- [INSTRUCTIONS FOR THE TASK] Please print, word for word, every line from the one that contains "in_table (snd (main_loop 3 3 w_sliding)) /\" through the last line of the records, and nothing else.
*** SUPPLIED DATA ***
(** X16 at [toy_files]: the bitmap is chosen for a panel that found no
    template. *)
Lemma dialog_template_persistence_witness :
  let path := "hp_bar" +:+ ".bmp" in
  let fs' := written toy_files path [hp_glyph] in
  exists w',
    BotGUI_load_template toy_files "hp_bar" "shot.bmp" ".bmp" bare_gui =
      (if can_encode toy_files path
       then Ok (if writable toy_files path then fs' else toy_files)
       else Raise
              (External "could not find a writer for the specified extension"),
       w') /\
    templates w' !! "hp_bar" = Some [hp_glyph] /\
    (".bmp" = ".png" ->
     ImageDetector_init fs' !! "hp_bar" =
       Some (recode toy_files "hp_bar.png" [hp_glyph])) /\
    (".bmp" = ".jpg" ->
     ImageDetector_init fs' !! "hp_bar" =
       match readable toy_files "hp_bar.png" with
       | Some old => Some old
       | None => Some (recode toy_files "hp_bar.jpg" [hp_glyph])
       end) /\
    (".bmp" = ".jpeg" \/ ".bmp" = ".bmp" ->
     ImageDetector_init fs' !! "hp_bar" =
       ImageDetector_init toy_files !! "hp_bar").
Proof.
  apply (dialog_template_persistence toy_files "shot.bmp" ".bmp" [hp_glyph]
           bare_gui).
  - discriminate.
  - reflexivity.
Defined.

(** The same screenshot chosen under its name without extension: the
    template is in use, the callback dies in [cv2.imwrite] and the
    directory is as it was. *)
Example extensionless_choice_raises :
  exists w',
    BotGUI_load_template toy_files "hp_bar" "shot" "" bare_gui =
      (Raise (External "could not find a writer for the specified extension"),
       w') /\
    templates w' !! "hp_bar" = Some [hp_glyph].
Proof. eexists. split; [vm_compute; reflexivity | reflexivity]. Qed.

(** X17 at [w_sliding], with binary64 floats: two sliders are moved during
    the run. *)
Lemma worker_never_raises_on_scale_witness :
  (forall e, fst (main_loop 3 3 w_sliding) <> Raise e) /\
  in_table (snd (main_loop 3 3 w_sliding)) /\
  steady_clock (snd (main_loop 3 3 w_sliding)).
Proof.
  apply (worker_never_raises_on_scale 3 3 w_sliding).
  - exact binary64_keeps_sign.
  - apply in_table_toggle_bot, in_table_init. repeat constructor.
  - apply (steady_callback ClickToggle I).
    repeat split; try (vm_compute; discriminate).
    repeat constructor; vm_compute; discriminate.
Defined.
*** End of SUPPLIED DATA ***
- [SOLUTION TO THIS EXERCISE]
  in_table (snd (main_loop 3 3 w_sliding)) /\
  steady_clock (snd (main_loop 3 3 w_sliding)).
Proof.
  apply (worker_never_raises_on_scale 3 3 w_sliding).
  - exact binary64_keeps_sign.
  - apply in_table_toggle_bot, in_table_init. repeat constructor.
  - apply (steady_callback ClickToggle I).
    repeat split; try (vm_compute; discriminate).
    repeat constructor; vm_compute; discriminate.
Defined.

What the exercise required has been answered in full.